• WHAT THE TASK ASKS
In the records below, find the line holding "replace (16 *" and the line holding "- by exists [], (addrs_bytes l).". Set down both, with every line between them, exactly.

--- START ---

(* ===== verification/Blocks.v ===== *)
(** * Bytes of a block: slices, fields and on-disk inodes

    What the file system and mkfs share about the bytes they put on the
    disk: reading a part of a block after another part is replaced, and
    inodes as the 64 bytes of [struct dinode]. *)
From S2P Require Import Prelude Fs FsProofs.

(** ** Parts of a list *)

Lemma lookup_slice off n l i :
  slice off n l !! i = if decide (Z.of_nat i < n) then l !! (Z.to_nat off + i)%nat else None.
Proof.
  unfold slice. destruct (decide _).
  - rewrite lookup_take_lt by lia. apply lookup_drop.
  - apply lookup_take_ge. lia.
Qed.

Lemma lookup_splice off x l i :
  0 <= off <= Z.of_nat (length l) ->
  splice off x l !! i =
    if decide (Z.of_nat i < off) then l !! i
    else if decide (Z.of_nat i < off + Z.of_nat (length x)) then x !! (i - Z.to_nat off)%nat else l !! i.
Proof.
  intros H. unfold splice. destruct (decide _).
  - rewrite lookup_app_l by (rewrite length_take; lia). apply lookup_take_lt. lia.
  - rewrite lookup_app_r by (rewrite length_take; lia). rewrite length_take, Nat.min_l by lia.
    destruct (decide _).
    + apply lookup_app_l. lia.
    + rewrite lookup_app_r by lia. rewrite lookup_drop. f_equal. lia.
Qed.

Lemma length_slice off n l :
  0 <= off -> 0 <= n -> off + n <= Z.of_nat (length l) -> length (slice off n l) = Z.to_nat n.
Proof. intros ? ? ?. unfold slice. rewrite length_take, length_drop. lia. Qed.

Lemma length_splice off x l :
  0 <= off -> off + Z.of_nat (length x) <= Z.of_nat (length l) -> length (splice off x l) = length l.
Proof. intros ? ?. unfold splice. rewrite !length_app, length_take, length_drop. lia. Qed.

Lemma slice_splice_eq off x l :
  0 <= off -> off + Z.of_nat (length x) <= Z.of_nat (length l) ->
  slice off (Z.of_nat (length x)) (splice off x l) = x.
Proof.
  intros ? ?. apply list_eq. intros i. rewrite lookup_slice, lookup_splice by lia.
  destruct (decide (Z.of_nat i < Z.of_nat (length x))).
  - rewrite decide_False, decide_True by lia. f_equal. lia.
  - symmetry. apply lookup_ge_None. lia.
Qed.

Lemma slice_splice_ne off x l a n :
  0 <= off -> off + Z.of_nat (length x) <= Z.of_nat (length l) -> 0 <= a ->
  a + n <= off \/ off + Z.of_nat (length x) <= a ->
  slice a n (splice off x l) = slice a n l.
Proof.
  intros ? ? ? Hd. apply list_eq. intros i. rewrite !lookup_slice. destruct (decide _); [|done].
  rewrite lookup_splice by lia. destruct (decide _); [done|]. by rewrite decide_False by lia.
Qed.

(** A change inside a part. *)
Lemma slice_splice_in a n off x l :
  0 <= a -> 0 <= off -> off + Z.of_nat (length x) <= n -> a + n <= Z.of_nat (length l) ->
  slice a n (splice (a + off) x l) = splice off x (slice a n l).
Proof.
  intros ? ? ? ?. apply list_eq. intros i.
  rewrite lookup_slice, !lookup_splice by (rewrite ?length_slice; lia).
  rewrite lookup_slice. repeat case_decide; try lia; try done. f_equal. lia.
Qed.

Lemma slice_splice_whole off x l :
  0 <= off -> off + Z.of_nat (length x) <= Z.of_nat (length l) -> forall a n,
  off <= a -> a + n <= off + Z.of_nat (length x) -> slice a n (splice off x l) = slice (a - off) n x.
Proof.
  intros ? ? a n ? ?. apply list_eq. intros i. rewrite !lookup_slice. case_decide; [|done].
  rewrite lookup_splice, decide_False, decide_True by lia. f_equal. lia.
Qed.

(** ** Little-endian numbers *)

Lemma length_le_bytes k v : length (le_bytes k v) = k.
Proof. revert v. induction k as [|k IH]; intros v; cbn; [done|by rewrite IH]. Qed.

Lemma le_val_le_bytes k v : 0 <= v < 2 ^ (8 * Z.of_nat k) -> le_val (le_bytes k v) = v.
Proof.
  revert v. induction k as [|k IH]; intros v Hv; [cbn in *; lia|]. cbn [le_bytes le_val].
  assert (2 ^ (8 * Z.of_nat (S k)) = 256 * 2 ^ (8 * Z.of_nat k)) as E.
  { replace (8 * Z.of_nat (S k)) with (8 + 8 * Z.of_nat k) by lia. by rewrite Z.pow_add_r by lia. }
  rewrite IH; [pose proof (Z.div_mod v 256); lia|].
  split; [apply Z.div_pos; lia|apply Z.div_lt_upper_bound; lia].
Qed.

Lemma le_val_zeros k : le_val (replicate k 0) = 0.
Proof. induction k as [|k IH]; [done|]. cbn [replicate le_val]. rewrite IH. lia. Qed.

(** ** Fields *)

Lemma fld_slice k a n off l :
  0 <= a -> 0 <= off -> off + Z.of_nat k <= n -> fld k (a + off) l = fld k off (slice a n l).
Proof. intros ? ? ?. unfold fld. rewrite slice_slice by lia. done. Qed.

Lemma set_fld_slice k a n off v l :
  0 <= a -> 0 <= off -> off + Z.of_nat k <= n -> a + n <= Z.of_nat (length l) ->
  slice a n (set_fld k (a + off) v l) = set_fld k off v (slice a n l).
Proof. intros ? ? ? ?. unfold set_fld. apply slice_splice_in; rewrite ?length_le_bytes; lia. Qed.

Lemma fld_set_eq k off v l :
  0 <= off -> off + Z.of_nat k <= Z.of_nat (length l) -> 0 <= v < 2 ^ (8 * Z.of_nat k) ->
  fld k off (set_fld k off v l) = v.
Proof.
  intros ? ? ?. unfold fld, set_fld. rewrite <- (length_le_bytes k v) at 1.
  rewrite slice_splice_eq by (rewrite ?length_le_bytes; lia). by apply le_val_le_bytes.
Qed.

Lemma fld_set_ne k off v l j a :
  0 <= off -> off + Z.of_nat k <= Z.of_nat (length l) -> 0 <= a ->
  a + Z.of_nat j <= off \/ off + Z.of_nat k <= a -> fld j a (set_fld k off v l) = fld j a l.
Proof.
  intros ? ? ? ?. unfold fld, set_fld. f_equal. apply slice_splice_ne; rewrite ?length_le_bytes; lia.
Qed.

Lemma length_set_fld k off v l :
  0 <= off -> off + Z.of_nat k <= Z.of_nat (length l) -> length (set_fld k off v l) = length l.
Proof. intros ? ?. unfold set_fld. apply length_splice; rewrite ?length_le_bytes; lia. Qed.

Lemma fld_zeros k off n : 0 <= off -> fld k off (replicate n 0) = 0.
Proof.
  intros H. unfold fld, slice. rewrite drop_replicate, take_replicate. apply le_val_zeros.
Qed.

(** ** Inodes on the disk *)

(** The fields fit. *)
Definition inode_fits (x : inode_t) : Prop :=
  -2 ^ 15 <= itype x < 2 ^ 15 /\ -2 ^ 15 <= major x < 2 ^ 15 /\ -2 ^ 15 <= minor x < 2 ^ 15 /\
  -2 ^ 15 <= nlink x < 2 ^ 15 /\ 0 <= isize x < 2 ^ 32 /\
  length (addrs x) = 13%nat /\ Forall (fun a => 0 <= a < 2 ^ 32) (addrs x).

Lemma length_addrs_bytes l : length (addrs_bytes l) = (4 * length l)%nat.
Proof.
  induction l as [|a l IH]; [done|]. unfold addrs_bytes in *. cbn [flat_map length].
  rewrite length_app, IH, length_le_bytes. lia.
Qed.

Lemma length_dinode_bytes x : inode_fits x -> length (dinode_bytes x) = 64%nat.
Proof.
  intros (_ & _ & _ & _ & _ & H & _). unfold dinode_bytes.
  rewrite !length_app, !length_le_bytes, length_addrs_bytes, H. done.
Qed.

Lemma s16_le_bytes z : -2 ^ 15 <= z < 2 ^ 15 -> s16 (le_val (le_bytes 2 z)) = z.
Proof. intros H. cbn [le_bytes le_val]. unfold s16. zdiv. Qed.

Lemma le_bytes_mod k v : le_bytes k (v mod 2 ^ (8 * Z.of_nat k)) = le_bytes k v.
Proof.
  revert v. induction k as [|k IH]; intros v; [done|]. cbn [le_bytes].
  assert (2 ^ (8 * Z.of_nat (S k)) = 256 * 2 ^ (8 * Z.of_nat k)) as ->.
  { replace (8 * Z.of_nat (S k)) with (8 + 8 * Z.of_nat k) by lia. by rewrite Z.pow_add_r by lia. }
  rewrite Z.rem_mul_r by lia.
  replace (v mod 256 + 256 * ((v / 256) mod 2 ^ (8 * Z.of_nat k)))
    with (v mod 256 + (v / 256) mod 2 ^ (8 * Z.of_nat k) * 256) by lia.
  f_equal; [by rewrite Z.mod_add, Z.mod_mod by lia|].
  rewrite Z.div_add, Z.div_small, Z.add_0_l by (try apply Z.mod_pos_bound; lia). apply IH.
Qed.

Lemma le_bytes_s16 v : le_bytes 2 (s16 v) = le_bytes 2 v.
Proof.
  rewrite <- (le_bytes_mod 2 (s16 v)), <- (le_bytes_mod 2 v). f_equal. unfold s16. cbn. zdiv.
Qed.

Lemma le_bytes_u32 v : le_bytes 4 (u32 v) = le_bytes 4 v.
Proof. apply (le_bytes_mod 4). Qed.

Lemma slice_prefix x y z : slice (Z.of_nat (length x)) (Z.of_nat (length y)) (x ++ y ++ z) = y.
Proof. unfold slice. rewrite !Nat2Z.id, drop_app_length. apply take_app_length. Qed.

Lemma splice_prefix x y y' z : length y' = length y -> splice (Z.of_nat (length x)) y' (x ++ y ++ z) = x ++ y' ++ z.
Proof.
  intros E. unfold splice. rewrite Nat2Z.id, E, take_app_length, <- drop_drop, !drop_app_length. done.
Qed.

(** Records of 16 bytes, one after the other. *)
Lemma length_records (es : list (list Z)) : Forall (fun e => length e = 16%nat) es -> length (concat es) = (16 * length es)%nat.
Proof.
  induction 1 as [|e es He _ IH]; [done|]. cbn [concat length]. rewrite length_app, IH, He. lia.
Qed.

Lemma slice_record es z i e :
  Forall (fun e => length e = 16%nat) es -> es !! i = Some e -> slice (16 * Z.of_nat i) 16 (concat es ++ z) = e.
Proof.
  intros Hes Hi. rewrite <- (take_drop_middle es i e Hi), concat_app. cbn [concat]. rewrite <- !app_assoc.
  assert (Forall (fun e => length e = 16%nat) (take i es)) as Ht%length_records by (by apply Forall_take).
  assert (i < length es)%nat by (by eapply lookup_lt_Some). rewrite length_take, Nat.min_l in Ht by lia.
  eapply Forall_lookup_1 in Hes as He; [|exact Hi]. cbn beta in He.
  replace (16 * Z.of_nat i) with (Z.of_nat (length (concat (take i es)))) by lia.
  replace 16 with (Z.of_nat (length e)) at 1 by lia. apply slice_prefix.
Qed.

(** Where address [i] is. *)
Lemma addrs_bytes_at l i : (i < length l)%nat ->
  exists l1 l2, length l1 = (4 * i)%nat /\ forall a, addrs_bytes (<[i := a]> l) = l1 ++ le_bytes 4 a ++ l2.
Proof.
  revert i. induction l as [|b l IH]; intros i H; cbn in H; [lia|]. destruct i as [|i].
  - by exists [], (addrs_bytes l).
  - destruct (IH i) as (l1 & l2 & Hl & E); [lia|]. exists (le_bytes 4 b ++ l1), l2.
    rewrite length_app, length_le_bytes. split; [lia|]. intros a. unfold addrs_bytes in *.
    cbn [flat_map insert list_insert]. by rewrite E, <- app_assoc.
Qed.

Lemma dinode_bytes_addr x i : length (addrs x) = 13%nat -> (i < 13)%nat ->
  exists l1 l2, Z.of_nat (length l1) = 12 + 4 * Z.of_nat i /\
    forall a, dinode_bytes (with_addr (Z.of_nat i) a x) = l1 ++ le_bytes 4 a ++ l2.
Proof.
  intros Hx Hi. destruct (addrs_bytes_at (addrs x) i) as (l1 & l2 & Hl & E); [lia|].
  exists (le_bytes 2 (itype x) ++ le_bytes 2 (major x) ++ le_bytes 2 (minor x) ++ le_bytes 2 (nlink x) ++
    le_bytes 4 (isize x) ++ l1), l2.
  rewrite !length_app, !length_le_bytes, Hl. split; [lia|]. intros a. unfold dinode_bytes.
  cbn [with_addr addrs itype major minor nlink isize]. unfold arr_set. rewrite Nat2Z.id, E.
  by rewrite <- !app_assoc.
Qed.

Lemma with_addr_same x i a : addrs x !! i = Some a -> with_addr (Z.of_nat i) a x = x.
Proof. intros H. unfold with_addr, arr_set. rewrite Nat2Z.id, list_insert_id by done. by destruct x. Qed.

Lemma inode_fits_addr x i a : inode_fits x -> addrs x !! i = Some a -> (i < 13)%nat /\ 0 <= a < 2 ^ 32.
Proof.
  intros (_ & _ & _ & _ & _ & Hl & Hf) H. split; [rewrite <- Hl; by eapply lookup_lt_Some|].
  by eapply Forall_lookup_1 in Hf.
Qed.

Lemma fld_dinode_addr x i a :
  inode_fits x -> addrs x !! i = Some a -> fld 4 (12 + 4 * Z.of_nat i) (dinode_bytes x) = a.
Proof.
  intros Hx Ha. destruct (inode_fits_addr _ _ _ Hx Ha) as [Hi Hr].
  destruct (dinode_bytes_addr x i) as (l1 & l2 & Hl & E); [apply Hx|done|].
  rewrite <- (with_addr_same x i a Ha), E, <- Hl. unfold fld.
  rewrite <- (length_le_bytes 4 a) at 1. rewrite slice_prefix. by apply le_val_le_bytes.
Qed.

Lemma set_dinode_addr x i v :
  inode_fits x -> (i < 13)%nat ->
  set_fld 4 (12 + 4 * Z.of_nat i) v (dinode_bytes x) = dinode_bytes (with_addr (Z.of_nat i) v x).
Proof.
  intros Hx Hi. destruct (dinode_bytes_addr x i) as (l1 & l2 & Hl & E); [apply Hx|done|].
  destruct (lookup_lt_is_Some_2 (addrs x) i) as [a Ha]; [destruct Hx as (_ & _ & _ & _ & _ & -> & _); lia|].
  rewrite <- (with_addr_same x i a Ha) at 1. rewrite !E, <- Hl. unfold set_fld. apply splice_prefix.
  by rewrite !length_le_bytes.
Qed.

Lemma set_dinode_type x v : set_fld 2 0 v (dinode_bytes x) = dinode_bytes (with_type v x).
Proof. unfold dinode_bytes, set_fld. cbn [with_type itype major minor nlink isize addrs]. by rewrite le_bytes_s16. Qed.

Lemma set_dinode_major x v : set_fld 2 2 v (dinode_bytes x) = dinode_bytes (with_majmin v (minor x) x).
Proof. unfold dinode_bytes, set_fld. cbn [with_majmin itype major minor nlink isize addrs]. by rewrite !le_bytes_s16. Qed.

Lemma set_dinode_nlink x v : set_fld 2 6 v (dinode_bytes x) = dinode_bytes (with_nlink v x).
Proof. unfold dinode_bytes, set_fld. cbn [with_nlink itype major minor nlink isize addrs]. by rewrite le_bytes_s16. Qed.

Lemma set_dinode_size x v : set_fld 4 8 v (dinode_bytes x) = dinode_bytes (with_size v x).
Proof. unfold dinode_bytes, set_fld. cbn [with_size itype major minor nlink isize addrs]. by rewrite le_bytes_u32. Qed.

Lemma fld_dinode_size x : inode_fits x -> fld 4 8 (dinode_bytes x) = isize x.
Proof. intros (_ & _ & _ & _ & H & _). by apply (le_val_le_bytes 4). Qed.

(** The short fields, as signed and as unsigned numbers. *)
Lemma le_val_short z : le_val (le_bytes 2 z) = z mod 2 ^ 16.
Proof. cbn [le_bytes le_val]. zdiv. Qed.

Lemma fld_dinode_type x : fld 2 0 (dinode_bytes x) = itype x mod 2 ^ 16.
Proof. apply (le_val_short (itype x)). Qed.

Lemma fld_dinode_nlink x : fld 2 6 (dinode_bytes x) = nlink x mod 2 ^ 16.
Proof. apply (le_val_short (nlink x)). Qed.

(** The kernel reads back the inode that was written. *)
Lemma load_dinode_bytes x y :
  inode_fits x ->
  load_dinode (dinode_bytes x) y =
    mkInode (dev y) (inum y) (iref y) (valid y) (lock y) (itype x) (major x) (minor x) (nlink x) (isize x) (addrs x).
Proof.
  intros Hx. pose proof Hx as (Ht & Hj & Hi & Hn & Hs & Hl & _). unfold load_dinode. f_equal.
  - by apply s16_le_bytes.
  - by apply (s16_le_bytes (major x)).
  - by apply (s16_le_bytes (minor x)).
  - by apply (s16_le_bytes (nlink x)).
  - by apply fld_dinode_size.
  - apply list_eq. intros i. rewrite list_lookup_fmap. destruct (decide (i < 13)%nat) as [H|H].
    + rewrite lookup_seq_lt by done. destruct (lookup_lt_is_Some_2 (addrs x) i) as [a Ha]; [lia|].
      rewrite Ha. cbn. f_equal. by apply fld_dinode_addr.
    + rewrite lookup_seq_ge, lookup_ge_None_2 by lia. done.
Qed.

--- END ---

• ANSWER TO THE EXERCISE
  replace (16 * Z.of_nat i) with (Z.of_nat (length (concat (take i es)))) by lia.
  replace 16 with (Z.of_nat (length e)) at 1 by lia. apply slice_prefix.
Qed.

(** Where address [i] is. *)
Lemma addrs_bytes_at l i : (i < length l)%nat ->
  exists l1 l2, length l1 = (4 * i)%nat /\ forall a, addrs_bytes (<[i := a]> l) = l1 ++ le_bytes 4 a ++ l2.
Proof.
  revert i. induction l as [|b l IH]; intros i H; cbn in H; [lia|]. destruct i as [|i].
  - by exists [], (addrs_bytes l).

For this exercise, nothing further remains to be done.